Opinião - Mais uma volta na espiral do ódio: as explosões de pagers no Líbano

João Alfredo Lopes Nyegray*


O Líbano tem sido palco de tensões entre Israel e o Hezbollah por décadas. O Hezbollah, um grupo político e paramilitar xiita, surgiu durante a Guerra Civil Libanesa e ganhou destaque após a invasão israelense ao Líbano em 1982. A organização é considerada por muitos países um grupo terrorista, embora também tenha representação política em seu país de origem.

No decorrer da última semana, em mais uma volta na crescente espiral de ódio que presenciamos no Oriente Médio, cerca de 3 mil pessoas ficaram feridas após explosões de pagers e walkie-talkies no Líbano. Inicialmente, na terça-feira, dia 17, ao menos 20 pessoas morreram, segundo o Ministério da Saúde local.

Este evento, descrito como altamente sofisticado, não apenas evidencia a evolução das táticas de guerra cibernética e de inteligência, mas também intensifica as tensões geopolíticas na região. No cenário contemporâneo de conflitos assimétricos, a comunicação segura é vital para grupos não estatais, como o Hezbollah. Conforme destacado por Arquilla e Ronfeldt (1996) em "The Advent of Netwar", a capacidade de se comunicar de forma eficiente e segura é um fator crítico para a organização e operacionalidade de grupos insurgentes. O Hezbollah, reconhecendo a vulnerabilidade dos telefones celulares à interceptação e rastreamento, adotou pagers e walkie-talkies como meios alternativos de comunicação, presumindo que esses dispositivos de baixa tecnologia seriam menos suscetíveis à vigilância israelense.

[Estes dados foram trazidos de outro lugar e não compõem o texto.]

Definition parse_init (db : adb) (ectx : option apk_extract_ctx) (c : S) : pstate :=
  PS db ectx vfy_zero (match t with Some t => allow_untrusted t | None => false end) (BIT ADB_BLOCK_ADB) c.

Definition __adb_m_parse (db : adb) (data : bytes) (ectx : option apk_extract_ctx) (c : S) : option (Z * pstate) :=
  match parse_loop (2 + length data) (adb_block_first data) 0 (parse_init db ectx c) data with
  | Done r e s => Some (parse_end r e s)
  | Fault | OutOfFuel => None
  end.

(** On failure the database is freed, which clears it. *)
Definition __adb_m_mmap (db : adb) (mmap : bytes) (expected_schema : Z) (ectx : option apk_extract_ctx) (c : S)
  : option (Z * pstate) :=
  let parse db data :=
    '(r, s) ← __adb_m_parse db data ectx c;
    Some (r, if negb (r =? 0) then PS (Adb None 0) (p_ectx s) (p_vfy s) (p_trusted s) (p_allowed s) (p_cb s) else s) in
  let fail r := Some (r, parse_init db ectx c) in
  if expected_schema .& ADB_SCHEMA_IMPLIED =? 0 then
    if zlen mmap <? 8 then fail (- APKE_ADB_HEADER)
    else
      magic ← load 4 mmap;
      if negb (magic =? ADB_FORMAT_MAGIC) then fail (- APKE_ADB_HEADER)
      else
        schema ← load 4 (zdrop 4 mmap);
        if negb (expected_schema =? 0) && negb (expected_schema =? schema) then fail (- APKE_ADB_SCHEMA)
        else parse (Adb (adb_adb db) schema) (zdrop 8 mmap)
  else parse db mmap.

End Parse.
Arguments pstate S : clear implicits.
Arguments outcome S : clear implicits.

Definition __adb_dummy_cb (db : adb) (blk : adb_block) (b : bytes) (s : unit) : Z * unit := (0, s).

Definition adb_m_blob (blob : bytes) (t : option (apk_trust pkey)) : option (Z * pstate unit) :=
  __adb_m_parse __adb_dummy_cb t (Adb None 0) blob None tt.

(** ** What makes a database trustworthy *)

(** The library's digests have the length of their algorithm. *)
Class CryptoOk : Prop := {
  EVP_Digest_len alg data md : EVP_Digest alg data = Some md -> zlen md = apk_digest_alg_len alg
}.
Context {Hcrypto : CryptoOk}.

(** The digest an algorithm number of a signature or an identity stands for. *)
Definition digest_of (hash_alg : Z) (data : bytes) : option bytes :=
  let alg := if hash_alg =? APK_DIGEST_SHA256_160 then APK_DIGEST_SHA256 else hash_alg in
  if (alg =? APK_DIGEST_SHA256) || (alg =? APK_DIGEST_SHA512)
  then ztake (apk_digest_alg_len hash_alg) <$> EVP_Digest alg data else None.

(** A signature block that key [k] verifies for database [data] under [schema]. *)
Definition signed_by (k : apk_pkey pkey) (schema : Z) (data sigb : bytes) : Prop :=
  sizeof_adb_sign_v0 <= zlen sigb /\ znth 0 sigb 0 = 0 /\
  memcmp (ztake 16 (zdrop 2 sigb)) (key_id k) = 0 /\
  exists md, digest_of (znth 0 sigb 1) data = Some md /\
    EVP_DigestVerifyFinal APK_DIGEST_SHA512 (key_priv k)
      (le_bytes 4 schema ++ ztake sizeof_adb_sign_v0 sigb ++ md) (zdrop sizeof_adb_sign_v0 sigb) = true.

(** The identity the caller asked for. *)
Definition identity_matches (ectx : option apk_extract_ctx) (data : bytes) : Prop :=
  exists e, ectx = Some e /\ e_generate_identity e = None /\
    let alg := if negb (e_generate_alg e =? 0) then e_generate_alg e else e_verify_alg e in
    alg <> APK_DIGEST_NONE /\ alg <> APK_DIGEST_SHA1 /\ digest_of alg data = Some (e_verify_digest e).

(** What the callback was given, most recent first. *)
Record event := Ev { ev_type : Z; ev_adb : option bytes; ev_payload : bytes }.

Definition authenticated (t : option (apk_trust pkey)) (ectx : option apk_extract_ctx) (schema : Z)
    (log : list event) (data : bytes) : Prop :=
  (exists t', t = Some t' /\ allow_untrusted t' = true) \/
  identity_matches ectx data \/
  exists t' k ev, t = Some t' /\ k ∈ trusted_key_list t' /\ ev ∈ log /\ ev_type ev = ADB_BLOCK_SIG /\
    signed_by (tk_key k) schema data (ev_payload ev).

(** Every data block was handed out after the database was authenticated. *)
Fixpoint log_ok (t : option (apk_trust pkey)) (ectx : option apk_extract_ctx) (schema : Z) (log : list event) : Prop :=
  match log with
  | [] => True
  | ev :: log =>
      (ev_type ev = ADB_BLOCK_DATA -> exists data, ev_adb ev = Some data /\ authenticated t ectx schema log data) /\
      log_ok t ectx schema log
  end.

Definition logged {S} (cb : adb -> adb_block -> bytes -> S -> Z * S) (db : adb) (blk : adb_block) (b : bytes)
    (c : S * list event) : Z * (S * list event) :=
  let '(r, s) := cb db blk b c.1 in (r, (s, Ev (adb_block_type blk) (adb_adb db) b :: c.2)).

(** ** The digest cache *)

(** Which digests are there, and that they are digests of the database. *)
Definition vfy_ok (vfy : adb_verify_ctx) (data : option bytes) : Prop :=
  (exists a b : bool, vfy_calc vfy = (if a then 8 else 0) + (if b then 16 else 0)) /\
  (vfy_calculated vfy APK_DIGEST_SHA256 = true ->
   exists b md, data = Some b /\ EVP_Digest APK_DIGEST_SHA256 b = Some md /\ exists r, d_data (vfy_sha256 vfy) = md ++ r) /\
  (vfy_calculated vfy APK_DIGEST_SHA512 = true ->
   exists b md, data = Some b /\ EVP_Digest APK_DIGEST_SHA512 b = Some md /\ exists r, d_data (vfy_sha512 vfy) = md ++ r).

Lemma vfy_zero_ok data : vfy_ok vfy_zero data.
Proof. split; [by exists false, false|]. split; intros H; discriminate H. Qed.

(** The two algorithms the databases are digested with. *)
Definition base_alg (h : Z) : Z := if h =? APK_DIGEST_SHA256_160 then APK_DIGEST_SHA256 else h.

Lemma alg_len_base h : base_alg h = APK_DIGEST_SHA256 \/ base_alg h = APK_DIGEST_SHA512 ->
  apk_digest_alg_len h <= apk_digest_alg_len (base_alg h).
Proof.
  unfold base_alg. destruct (Z.eqb_spec h APK_DIGEST_SHA256_160) as [->|]; [done|]. by intros [-> | ->].
Qed.

Lemma digest_slice h b md r :
  base_alg h = APK_DIGEST_SHA256 \/ base_alg h = APK_DIGEST_SHA512 ->
  EVP_Digest (base_alg h) b = Some md ->
  ztake (apk_digest_alg_len h) (md ++ r) = ztake (apk_digest_alg_len h) md.
Proof. intros Ha Hd. apply ztake_app_le. rewrite (EVP_Digest_len _ _ _ Hd). by apply alg_len_base. Qed.

(** A digest that is asked for is the library's digest of the database, whether it was
    computed before or is computed now, and the cache stays correct. *)
Lemma adb_digest_adb_spec vfy h b :
  vfy_ok vfy (Some b) ->
  let '(r, vfy', md) := adb_digest_adb vfy h (Some b) in
  vfy_ok vfy' (Some b) /\ r <= 0 /\
  match digest_of h b with Some md' => r = 0 /\ md = md' | None => r <> 0 end.
Proof.
  intros ((ca & cb & Hc) & H256 & H512). unfold adb_digest_adb, digest_of. fold (base_alg h).
  destruct (Z.eqb_spec (base_alg h) APK_DIGEST_SHA256) as [E|E].
  - cbn [orb]. destruct (vfy_calculated vfy (base_alg h)) eqn:Hv.
    + rewrite E in Hv. destruct (H256 Hv) as (b' & md & [= <-] & Hd & r & Hr).
      rewrite E, Hd. cbn [fmap option_fmap option_map]. split; [split; eauto|]. split; [done|]. split; [done|].
      rewrite Hr. apply (digest_slice h b md r); [auto|by rewrite E].
    + unfold apk_digest_calc. rewrite E. destruct (EVP_Digest APK_DIGEST_SHA256 b) as [md|] eqn:Hd; cbn.
      * split; [|split; [lia|split; [done|]]].
        -- unfold vfy_ok, vfy_calculated. cbn [vfy_calc vfy_sha256 vfy_sha512]. split.
           { exists true, cb. unfold vfy_calculated in Hv. rewrite E, Hc in Hv. rewrite Hc. by destruct ca, cb. }
           split; [intros _; exists b, md; repeat split; [done|]; eexists; reflexivity|].
           intros Hx. apply H512. unfold vfy_calculated. rewrite Hc in *. by destruct ca, cb.
        -- apply (digest_slice h b md); [auto|by rewrite E].
      * split; [split; eauto|]. split; done.
  - destruct (Z.eqb_spec (base_alg h) APK_DIGEST_SHA512) as [E'|E']; cbn [orb].
    2: { split; [split; eauto|]. split; done. }
    destruct (vfy_calculated vfy (base_alg h)) eqn:Hv.
    + rewrite E' in Hv. destruct (H512 Hv) as (b' & md & [= <-] & Hd & r & Hr).
      rewrite E', Hd. cbn [fmap option_fmap option_map]. split; [split; eauto|]. split; [done|]. split; [done|].
      rewrite Hr. apply (digest_slice h b md r); [auto|by rewrite E'].
    + unfold apk_digest_calc. rewrite E'. destruct (EVP_Digest APK_DIGEST_SHA512 b) as [md|] eqn:Hd; cbn.
      * split; [|split; [lia|split; [done|]]].
        -- unfold vfy_ok, vfy_calculated. cbn [vfy_calc vfy_sha256 vfy_sha512]. split.
           { exists ca, true. unfold vfy_calculated in Hv. rewrite E', Hc in Hv. rewrite Hc. by destruct ca, cb. }
           split; [|intros _; exists b, md; repeat split; [done|]; eexists; reflexivity].
           intros Hx. apply H256. unfold vfy_calculated. rewrite Hc in *. by destruct ca, cb.
        -- apply (digest_slice h b md); [auto|by rewrite E'].
      * split; [split; eauto|]. split; done.
Qed.

(** ** Signature checks *)

Lemma update_spec c d c' : apk_digest_ctx_update c d = Some c' ->
  dc_alg c' = dc_alg c /\ dc_key c' = dc_key c /\ dc_data c' = dc_data c ++ d.
Proof. unfold apk_digest_ctx_update. case_test; [|done]. by intros [= <-]. Qed.

Lemma v0_signature_spec c schema sig0 md c' :
  adb_digest_v0_signature c schema sig0 md = Some c' ->
  dc_alg c' = dc_alg c /\ dc_key c' = dc_key c /\
  dc_data c' = dc_data c ++ le_bytes 4 schema ++ sig0 ++ md.
Proof.
  unfold adb_digest_v0_signature. intros H.
  destruct (apk_digest_ctx_update c _) as [c1|] eqn:E1; [|done]. cbn in H.
  destruct (apk_digest_ctx_update c1 _) as [c2|] eqn:E2; [|done]. cbn in H.
  apply update_spec in E1 as (A1 & B1 & D1). apply update_spec in E2 as (A2 & B2 & D2).
  apply update_spec in H as (A3 & B3 & D3). rewrite A3, B3, D3, A2, B2, D2, A1, B1, D1.
  repeat split. by rewrite <- !app_assoc.
Qed.

(** The signature check of one key, on the digest of the database. *)
Definition key_check (k : apk_pkey pkey) (schema : Z) (sigb md : bytes) : bool :=
  match apk_verify_start APK_DIGEST_SHA512 k ≫= fun c =>
        adb_digest_v0_signature c schema (ztake sizeof_adb_sign_v0 sigb) md with
  | None => false
  | Some c => apk_verify c (zdrop sizeof_adb_sign_v0 sigb) =? 0
  end.

Lemma key_check_sound k schema sigb md :
  key_check k schema sigb md = true ->
  EVP_DigestVerifyFinal APK_DIGEST_SHA512 (key_priv k)
    (le_bytes 4 schema ++ ztake sizeof_adb_sign_v0 sigb ++ md) (zdrop sizeof_adb_sign_v0 sigb) = true.
Proof.
  unfold key_check, apk_verify_start. case_test; cbn; [|done].
  destruct (adb_digest_v0_signature _ _ _ _) as [c|] eqn:Es; [|done].
  apply v0_signature_spec in Es as (Ea & Ek & Ed). unfold apk_verify. rewrite Ea, Ek, Ed. cbn [dc_alg dc_key dc_data app].
  by case_test.
Qed.

Lemma verify_keys_spec sigb db b :
  adb_adb db = Some b -> forall keys vfy, vfy_ok vfy (Some b) ->
  let '(r, vfy') := verify_keys keys db vfy sigb in
  vfy_ok vfy' (Some b) /\
  (r = 0 <-> exists k md, k ∈ keys /\ memcmp (ztake 16 (zdrop 2 sigb)) (key_id (tk_key k)) = 0 /\
     digest_of (znth 0 sigb 1) b = Some md /\ key_check (tk_key k) (adb_schema db) sigb md = true).
Proof.
  intros Hdb keys. induction keys as [|k keys IH]; intros vfy Hv; cbn [verify_keys].
  { split; [done|]. split; [done|]. intros (k & md & Hk & _). by apply elem_of_nil in Hk. }
  assert (Hskip : forall vfy', vfy_ok vfy' (Some b) ->
    (forall md, memcmp (ztake 16 (zdrop 2 sigb)) (key_id (tk_key k)) = 0 -> digest_of (znth 0 sigb 1) b = Some md ->
       key_check (tk_key k) (adb_schema db) sigb md = true -> False) ->
    let '(r, vfy') := verify_keys keys db vfy' sigb in
    vfy_ok vfy' (Some b) /\
    (r = 0 <-> exists k0 md, k0 ∈ k :: keys /\ memcmp (ztake 16 (zdrop 2 sigb)) (key_id (tk_key k0)) = 0 /\
       digest_of (znth 0 sigb 1) b = Some md /\ key_check (tk_key k0) (adb_schema db) sigb md = true)).
  { intros vfy' Hv' Hno. specialize (IH vfy' Hv'). destruct (verify_keys keys db vfy' sigb) as [r v].
    destruct IH as [H1 H2]. split; [done|]. rewrite H2. split.
    - intros (k0 & md & Hin & Hr). exists k0, md. split; [by right|done].
    - intros (k0 & md & Hin & Hm & Hd & Hc). apply elem_of_cons in Hin as [->|Hin]; [|eauto 8].
      destruct (Hno md Hm Hd Hc). }
  destruct (Z.eqb_spec (memcmp (ztake 16 (zdrop 2 sigb)) (key_id (tk_key k))) 0) as [Hm|Hm]; cbn [negb].
  2: { apply Hskip; [done|]. by intros. }
  rewrite Hdb. pose proof (adb_digest_adb_spec vfy (znth 0 sigb 1) b Hv) as Hd.
  destruct (adb_digest_adb vfy (znth 0 sigb 1) (Some b)) as [[r vfy'] md]. destruct Hd as (Hv' & _ & Hd).
  destruct (Z.eqb_spec r 0) as [->|Hr]; cbn [negb].
  2: { apply Hskip; [done|]. intros md' _ Hd' _. rewrite Hd' in Hd. tauto. }
  destruct (digest_of (znth 0 sigb 1) b) as [md'|] eqn:Edig; [|done]. destruct Hd as [_ ->].
  assert (Hkc : key_check (tk_key k) (adb_schema db) sigb md' =
    match apk_verify_start APK_DIGEST_SHA512 (tk_key k) ≫= fun c =>
          adb_digest_v0_signature c (adb_schema db) (ztake sizeof_adb_sign_v0 sigb) md' with
    | None => false | Some c => apk_verify c (zdrop sizeof_adb_sign_v0 sigb) =? 0 end) by reflexivity.
  destruct (apk_verify_start APK_DIGEST_SHA512 (tk_key k) ≫= _) as [c|].
  2: { apply Hskip; [done|]. intros md _ [= <-] Hc. by rewrite Hkc in Hc. }
  destruct (apk_verify c (zdrop sizeof_adb_sign_v0 sigb) =? 0) eqn:Ev; cbn [negb].
  2: { apply Hskip; [done|]. intros md _ [= <-] Hc. by rewrite Hkc in Hc. }
  split; [done|]. split; [|done]. intros _. exists k, md'. split; [by left|done].
Qed.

O grupo libanês havia encomendado 5.000 pagers da empresa taiwanesa Gold Apollo, recebidos no início do ano. No entanto, surgiram dúvidas sobre a origem real desses dispositivos e as empresas envolvidas em sua fabricação. A Gold Apollo negou qualquer envolvimento direto, afirmando que os dispositivos foram, na verdade, fabricados por uma empresa húngara chamada BAC Consulting, que possui licença para utilizar sua marca. Essa declaração transferiu o foco das investigações para a Europa Oriental, acrescentando uma camada de complexidade à situação, especialmente devido à falta de transparência sobre a empresa húngara.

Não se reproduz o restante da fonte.